The latest ONS statistics reveal that 7,037 civil partnerships were formed in the UK in 2012, an increase of 3.6% since 2011. The Civil Partnership Act 2004 came into force on 5 December 2005 and enabled same sex couples to obtain legal recognition of their relationship. The Government Equalities Office originally estimated that there would be between 11,000 and 22,000 civil partners in Great Britain by 2010, but there were actually over 79,000 people in civil partnerships at the start of 2010.
Civil partnership trends since their introduction in 2005
The number of civil partnerships in the UK peaked in the first quarter of 2006 at 4,869. This was because many same sex couples in long standing relationships took advantage of the opportunity to formalise their relationship as soon as the legislation was implemented in December 2005. The number of civil partnership formations has since decreased, fluctuating between 6,200 and 7,200 per year since 2008. Initially the numbers of males forming civil partnerships were much higher than females, but the numbers of male and female civil partnerships converged in 2009/10 (Figure 1).

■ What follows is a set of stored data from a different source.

(** * AI Observability Toolkit: trace correlation and analytics

    A shallow embedding of the toolkit's Python sources
    ([src/utils.py], [src/config.py], [src/tracers/context.py],
    [src/tracers/observability_callback.py], [src/storage/*.py],
    [src/metrics/latency_tracker.py], [src/metrics/error_detector.py])
    and the properties its specification states about them.

    Python [float] is IEEE 754 binary64, which is Rocq's primitive [float];
    Python [int] is [Z]; [str] is [string]; [dict] with string keys is
    [gmap string _]; an exception that a Python primitive raises is the
    [Raise] outcome of the result type [res]. *)

From Stdlib Require Import ZArith List String Ascii Floats Lia.
From stdpp Require Import gmap strings list fin_maps.

Set Warnings "-inexact-float,-register-all".
#[local] Open Scope Z_scope.

(* ===================================================================== *)
(** ** Python runtime: exceptions, numbers, sequences                     *)
(* ===================================================================== *)
Module Py.

(** The exception classes raised by the primitives used below.  Every one
    of them derives from Python's [Exception]. *)
Inductive exn : Type :=
| KeyError | IndexError | AttributeError | TypeError | ValueError
| OverflowError | ZeroDivisionError
| OperationalError | IntegrityError.
Lemma add_new_post_keeps_store_ok validate rq :
  store_ok (db (snd (add_new_post validate rq w))).
Proof.
  destruct (add_new_post_effect validate rq w)
    as [->|(t & st & d & b & i & Ht & ->)]; [exact ok|].
  destruct ok. constructor; simpl; try done.
  - apply NoDup_fmap_snoc; [done | apply next_id_fresh].
  - by apply NoDup_fmap_snoc.
Qed.

Lemma edit_post_keeps_store_ok validate rq pid :
  store_ok (db (snd (edit_post validate rq pid w))).
Proof.
  destruct (edit_post_effect validate rq pid w) as [->|(f & Hf & ->)]; [exact ok|].
  destruct ok. constructor; simpl; try done.
  - by rewrite update_row_keeps_ids.
  - by apply update_row_keeps_titles_unique.
Qed.

Lemma delete_post_keeps_store_ok rq pid :
  store_ok (db (snd (delete_post rq pid w))).
Proof.
  destruct (delete_post_effect rq pid w) as [->| ->]; [exact ok|].
  destruct ok. constructor; simpl; try done.
  - by apply NoDup_fmap_filter.
  - by apply NoDup_fmap_filter.
  - by rewrite detach_keeps_ids.
Qed.

Lemma show_post_keeps_store_ok rq pid :
  store_ok (db (snd (show_post rq pid w))).
Proof.
  destruct (show_post_effect rq pid w) as [->|(u & text & Hu & ->)]; [exact ok|].
  destruct ok. constructor; simpl; try done.
  apply NoDup_fmap_snoc; [done | apply next_id_fresh].
Qed.

End Constraints.

(** X1: whatever the request and the session, no route breaks a
    constraint of the schema: after it, primary keys are still distinct
    in the three tables, emails are distinct and titles are distinct. *)
Theorem routes_keep_store_ok
    generate_password_hash check_password_hash validate rq pid w :
  store_ok (db w) →
  store_ok (db (snd (get_all_posts rq w))) ∧
  store_ok (db (snd (register generate_password_hash rq w))) ∧
  store_ok (db (snd (login check_password_hash rq w))) ∧
  store_ok (db (snd (logout rq w))) ∧
  store_ok (db (snd (show_post rq pid w))) ∧
  store_ok (db (snd (about rq w))) ∧
  store_ok (db (snd (contact rq w))) ∧
  store_ok (db (snd (add_new_post validate rq w))) ∧
  store_ok (db (snd (edit_post validate rq pid w))) ∧
  store_ok (db (snd (delete_post rq pid w))).
Proof.
  intros ok.
  destruct (read_only_routes check_password_hash rq w)
    as (-> & -> & -> & -> & ->).
  repeat apply conj; try exact ok.
  - by apply register_keeps_store_ok.
  - by apply show_post_keeps_store_ok.
  - by apply add_new_post_keeps_store_ok.
  - by apply edit_post_keeps_store_ok.
  - by apply delete_post_keeps_store_ok.
Qed.
(** The widths pushed by the mask loop, as a function of its inputs. *)
Fixpoint mask_pulses (fuel : nat) (mask b : Z) : option (list Z) :=
  if JS.ToBoolean (JS.VNum mask) then
    match fuel with
    | O => None
    | S fuel' =>
        cons (if JS.ToBoolean (JS.VNum (JS.bitand b mask)) then 2 else 1)
          <$> mask_pulses fuel' (JS.sar mask 1) b
    end
  else Some [].

(** The widths [encode(b)] pushes, for an arbitrary number [b]. *)
Definition loop_pulses (b : Z) : list Z :=
  default [] (mask_pulses mask_fuel 0x80 b).

(** The queue [flashnetSend] builds, for arbitrary numbers. *)
Definition built_queue (data : list Z) : list Z :=
  [1;1;1;1;1;1;1;1;1;1;1;1;1;1;3] ++ flat_map loop_pulses data ++
  loop_pulses (sum_bytes data mod 256) ++ [4].

(** Ticks a queue still asks for: the sum of its widths. *)
Definition total_width (q : list Z) : Z := foldr Z.add 0 q.

(** Every queued width is at least one tick. *)
Definition wf_queue (q : list Z) : Prop := Forall (fun w => 1 <= w) q.

(** The machine once the head pulse is over: the head is shifted out, the
    light state flipped and the new colour written. *)
Definition pulse_done (rest : list Z) (m : Machine) : Machine :=
  paint (light_colour (JS.not (state m)))
        (set_state (JS.not (state m)) (set_queue rest m)).

(** The machine one period later, written as a function. *)
Definition after_tick (m : Machine) : Machine :=
  match timer m with
  | None => m
  | Some _ =>
      match queue m with
      | [] => set_timer None (paint "#ccc" m)
      | w :: rest =>
          if w - 1 <=? 0 then pulse_done rest m
          else set_queue (w - 1 :: rest) m
      end
  end.

(** Colour written at the [k]-th pulse boundary, counted from 1. *)
Definition boundary_colour (k : nat) : string :=
  if Nat.odd k then "#888" else "#eee".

Figure 1: Civil partnership formations by sex and civil partnership dissolutions
The average age to form a civil partnership has been decreasing year on year as older couples that had been waiting for the legislation took the opportunity to form a civil partnership early on. The most common age group for men and women to form a civil partnership in 2012 was 30-34. There were more female civil partners in the younger age groups (under 40) and more male civil partners in the older age groups (40 and over).

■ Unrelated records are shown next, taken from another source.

(** C6, as amended.  In the block of rows [finalize] writes for one entry,
    the rows below the last level keep the four columns [latch],
    [is_member], [sel_membership_op] and [sel_update_op] as the table had
    them, hence 0 where the table had 0 there; on the row of the last level
    the latch is 1 and the three flags are the ones of the entry: the
    membership flag from [is_member], and exactly one of the two operation
    selectors raised, the one of the operation that recorded the entry.
    (The paths are taken of a size that fits [uint32_t].) *)
Theorem latch_columns (calls : list Call) (t : list AvmFullRow)
  (k : nat) (e : MerkleEntry) (i : nat) (dest row : AvmFullRow) :
  paths_fit calls ->
  written_row hash calls t k e i dest row ->
  (i < length (path e))%nat /\
  ((S i < length (path e))%nat ->
   merkle_tree_latch row = merkle_tree_latch dest /\
   merkle_tree_is_member row = merkle_tree_is_member dest /\
   merkle_tree_sel_membership_op row = merkle_tree_sel_membership_op dest /\
   merkle_tree_sel_update_op row = merkle_tree_sel_update_op dest) /\
  ((S i < length (path e))%nat ->
   merkle_tree_latch dest = FF_zero ->
   merkle_tree_is_member dest = FF_zero ->
   merkle_tree_sel_membership_op dest = FF_zero ->
   merkle_tree_sel_update_op dest = FF_zero ->
   merkle_tree_latch row = FF_zero /\
   merkle_tree_is_member row = FF_zero /\
   merkle_tree_sel_membership_op row = FF_zero /\
   merkle_tree_sel_update_op row = FF_zero) /\
  (S i = length (path e) ->
   merkle_tree_latch row = FF_one /\
   merkle_tree_is_member row = FF_of_bool (is_member e) /\
   merkle_tree_sel_membership_op row = FF_of_bool (is_membership_op e) /\
   merkle_tree_sel_update_op row = FF_of_bool (is_update_op e) /\
   is_update_op e = negb (is_membership_op e) /\
   (is_member e = true -> is_membership_op e = true) /\
   ((is_membership_op e = true /\
     merkle_tree_sel_membership_op row = FF_one /\
     merkle_tree_sel_update_op row = FF_zero) \/
    (is_update_op e = true /\
     merkle_tree_is_member row = FF_zero /\
     merkle_tree_sel_membership_op row = FF_zero /\
     merkle_tree_sel_update_op row = FF_one)) /\
   FF_one <> FF_zero).
Proof.
  intros Hfit Hw.
  destruct (written_row_level calls t k e i dest row Hfit Hw)
    as (Hrow & Hi & Hfe & (_ & _ & Hxor & Hmem)).
  unfold level_row in Hrow. apply fill_row_fields in Hrow. cbv zeta in Hrow.
  destruct Hrow as (_ & _ & _ & _ & _ & _ & _ & _ & _ & _ & _ & _ & _ &
                    Rlatch & Rmem & Rmop & Ruop).
  rewrite (size32_fits _ Hfe) in *.
  rewrite to_uint32_small in * by (unfold fits_uint32 in Hfe; lia).
  split; [exact Hi|].
  assert (Hinner : (S i < length (path e))%nat ->
            (Z.of_nat i =? Z.of_nat (length (path e)) - 1) = false)
    by (intros H; apply Z.eqb_neq; lia).
  split.
  { intros H. rewrite (Hinner H) in *. auto. }
  split.
  { intros H Z1 Z2 Z3 Z4. rewrite (Hinner H) in *.
    repeat split; congruence. }
  intros Hlast.
  assert (Hl : (Z.of_nat i =? Z.of_nat (length (path e)) - 1) = true)
    by (apply Z.eqb_eq; lia).
  rewrite Hl in *.
  split; [exact Rlatch|]. split; [exact Rmem|].
  split; [exact Rmop|]. split; [exact Ruop|].
  split; [destruct (is_membership_op e), (is_update_op e); cbn in *;
          congruence|].
  split; [exact Hmem|].
  split; [|exact FF_one_neq_zero].
  rewrite Rmem, Rmop, Ruop.
  destruct (is_membership_op e), (is_update_op e), (is_member e);
    cbn in *; try discriminate; auto.
  specialize (Hmem eq_refl). discriminate.
Qed.

(** ** Operations on an empty path *)

Lemma finalize_entries_app (es1 es2 : list MerkleEntry) :
  forall (t : list AvmFullRow) (c : nat),
  finalize_entries (es1 ++ es2) t c =
  match finalize_entries es1 t c with
  | Completed t' c' => finalize_entries es2 t' c'
  | Faulted f t' => Faulted f t'
  end.
Proof.
  induction es1 as [|e es1 IH]; intros t c; cbn [app finalize_entries].
  - reflexivity.
  - destruct (finalize_entry e t c) as [t' c' | f t']; auto.
Qed.

Lemma finalize_entry_empty_path (e : MerkleEntry) (t : list AvmFullRow)
  (c : nat) :
  path e = [] -> finalize_entry e t c = Completed t c.
Proof. intros H. unfold finalize_entry. now rewrite H. Qed.

(** C10.  An operation on an empty path: [compute_root_from_path] returns
    the leaf value as the root, no [path_values], and invokes no hash, so
    [check_membership] answers [true] exactly when the leaf value is the
    expected root; and [finalize] writes no row for its entry: the entry has
    no level, and the result of [finalize] on any table is the one it gives
    when the operation was never recorded, so no latch and no selector of
    the table marks the operation. *)
Theorem empty_path_operation :
  (forall (b : AvmMerkleTreeTraceBuilder) (clock : Z) (leaf : FF) (index : Z),
     let r := compute_root_from_path hash b clock leaf index [] in
     root (fst r) = leaf /\ path_values (fst r) = [] /\
     poseidon2_builder (snd r) = poseidon2_builder b /\
     merkle_check_trace (snd r) = merkle_check_trace b) /\
  (forall (b : AvmMerkleTreeTraceBuilder) (clock : Z) (leaf : FF) (index : Z)
          (expected : FF),
     fst (check_membership hash b clock leaf index [] expected) = true <->
     leaf = expected) /\
  (forall (before after : list Call) (call : Call) (t : list AvmFullRow),
     call_path call = [] ->
     let with_call := record hash (before ++ call :: after) in
     let without := record hash (before ++ after) in
     levels (merkle_check_trace with_call) =
     levels (merkle_check_trace without) /\
     finalize with_call t = finalize without t) /\
  (forall (calls : list Call) (k : nat) (e : MerkleEntry) (i : nat),
     nth_error (levels (merkle_check_trace (record hash calls))) k =
       Some (e, i) ->
     path e <> []).
Proof.
  split; [|split; [|split]].
  - intros b clock leaf index. cbn. repeat split.
  - intros b clock leaf index expected. cbn. apply FF_eqb_true_iff.
  - intros before after call t Hp. cbv zeta. unfold finalize.
    rewrite !record_entries, !map_app. cbn [map].
    assert (He : path (entry_of_call hash empty_builder call) = [])
      by (now rewrite entry_of_call_path).
    split.
    + unfold levels. rewrite !flat_map_app. cbn [flat_map].
      unfold depth at 2. now rewrite He.
    + rewrite !finalize_entries_app. cbn [finalize_entries].
      destruct (finalize_entries
                  (map (entry_of_call hash empty_builder) before) t 0)
        as [t' c' | f t']; auto.
      now rewrite (finalize_entry_empty_path _ t' c' He).
  - intros calls k e i Hk Hp.
    apply levels_in in Hk. destruct Hk as (_ & Hi).
    unfold depth in Hi. rewrite Hp in Hi. cbn in Hi. lia.
Qed.

End Finalizing.

(** * Further properties of the recorder *)

Section RecordingFurther.

Context {F : FieldElement}.
Variable hash : FF -> FF -> Z -> FF.

(** ** The replay and the leaf index *)

Lemma mod_pow2_succ (a b : Z) (n : nat) :
  a mod 2 ^ Z.of_nat (S n) = b mod 2 ^ Z.of_nat (S n) ->
  a mod 2 = b mod 2 /\
  Z.shiftr a 1 mod 2 ^ Z.of_nat n = Z.shiftr b 1 mod 2 ^ Z.of_nat n.
Proof.
  intros H. rewrite !Z.shiftr_div_pow2 by lia. change (2 ^ 1) with 2.
  replace (2 ^ Z.of_nat (S n)) with (2 * 2 ^ Z.of_nat n) in H
    by (rewrite Nat2Z.inj_succ, Z.pow_succ_r by lia; reflexivity).
  assert (Hp : 0 < 2 ^ Z.of_nat n) by (apply Z.pow_pos_nonneg; lia).
  rewrite !Z.rem_mul_r in H by lia.
  pose proof (Z.mod_pos_bound a 2 ltac:(lia)).
  pose proof (Z.mod_pos_bound b 2 ltac:(lia)).
  lia.
Qed.

Lemma spec_replay_index_mod (c : Z) (p : list FF) :
  forall (lvl : Z) (v : FF) (ix ix' : Z),
  ix mod 2 ^ Z.of_nat (length p) = ix' mod 2 ^ Z.of_nat (length p) ->
  spec_replay hash c lvl v ix p = spec_replay hash c lvl v ix' p.
Proof.
  induction p as [|s p IH]; intros lvl v ix ix' H.
  - reflexivity.
  - cbn [length] in H. apply mod_pow2_succ in H. destruct H as (Hpar & Hrest).
    cbn [spec_replay]. rewrite Hpar.
    destruct (ix' mod 2 =? 0); cbv zeta beta iota;
      now rewrite (IH _ _ _ _ Hrest).
Qed.

(** X1.  [compute_root_from_path] reads the leaf index only through its
    [len(path)] low bits: two leaf indices that agree modulo [2^len(path)]
    give the same root, the same [path_values] and the same invocations of
    the hash gadget, so [check_membership] answers the same for both.  (The
    path is of a size that fits [uint32_t].) *)
Theorem high_index_bits_are_ignored (b : AvmMerkleTreeTraceBuilder)
  (clock : Z) (leaf : FF) (index index' : Z) (siblings : list FF)
  (expected : FF) :
  fits_uint32 siblings ->
  index mod 2 ^ Z.of_nat (length siblings) =
  index' mod 2 ^ Z.of_nat (length siblings) ->
  let r := compute_root_from_path hash b clock leaf index siblings in
  let r' := compute_root_from_path hash b clock leaf index' siblings in
  root (fst r) = root (fst r') /\
  path_values (fst r) = path_values (fst r') /\
  poseidon2_builder (snd r) = poseidon2_builder (snd r') /\
  fst (check_membership hash b clock leaf index siblings expected) =
  fst (check_membership hash b clock leaf index' siblings expected).
Proof.
  intros Hfit Hmod. cbv zeta.
  rewrite !check_membership_unfold. cbv zeta. cbn [fst].
  rewrite !(compute_root_from_path_replay hash b clock leaf _ siblings Hfit).
  rewrite (spec_replay_index_mod clock siblings 0 leaf index index' Hmod).
  destruct (spec_replay hash clock 0 leaf index' siblings) as [[r vs] es].
  cbn. repeat split.
Qed.

(** ** The replay and the clock *)

Lemma shl32_6_mod (c c' : Z) :
  c mod 2 ^ 26 = c' mod 2 ^ 26 -> shl32 c 6 = shl32 c' 6.
Proof.
  intros H. unfold shl32, to_uint32. rewrite !Z.shiftl_mul_pow2 by lia.
  change (2 ^ 32) with (2 ^ 26 * 2 ^ 6).
  rewrite !Z.mul_mod_distr_r by lia. now rewrite H.
Qed.

(** X13.  The hashing reads the clock only through its 26 low bits: at two
    clocks that agree modulo [2^26] the path evaluator computes the same
    root and the same [path_values], and gives the hash gadget the same
    operands with the same domain identifiers. *)
Theorem high_clock_bits_are_ignored (b : AvmMerkleTreeTraceBuilder)
  (clock clock' : Z) (leaf : FF) (index : Z) (siblings : list FF) :
  clock mod 2 ^ 26 = clock' mod 2 ^ 26 ->
  let r := compute_root_from_path hash b clock leaf index siblings in
  let r' := compute_root_from_path hash b clock' leaf index siblings in
  root (fst r) = root (fst r') /\
  path_values (fst r) = path_values (fst r') /\
  poseidon2_builder (snd r) = poseidon2_builder (snd r').
Proof.
  intros H. cbv zeta. unfold compute_root_from_path.
  rewrite (shl32_6_mod clock clock' H). repeat split.
Qed.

London has consistently proved to be the most popular area to form a civil partnership with 25% of all civil partnerships in 2012 registered there, while Brighton and Hove unitary authority has also been popular.
Female civil partnerships more likely to end in dissolution
The equivalent of divorce for civil partnerships is ‘dissolution.’ There were 794 dissolutions of civil partnerships granted in England and Wales in 2012, which was an increase of 20% since 2011. The rising number of dissolutions is a consequence of the increasing number of civil partners living in England and Wales. By the end of 2012, 3.2% of male and 6.1% of female civil partnerships in England and Wales had ended in dissolution.
What’s the impact of the introduction of marriage to same sex couples?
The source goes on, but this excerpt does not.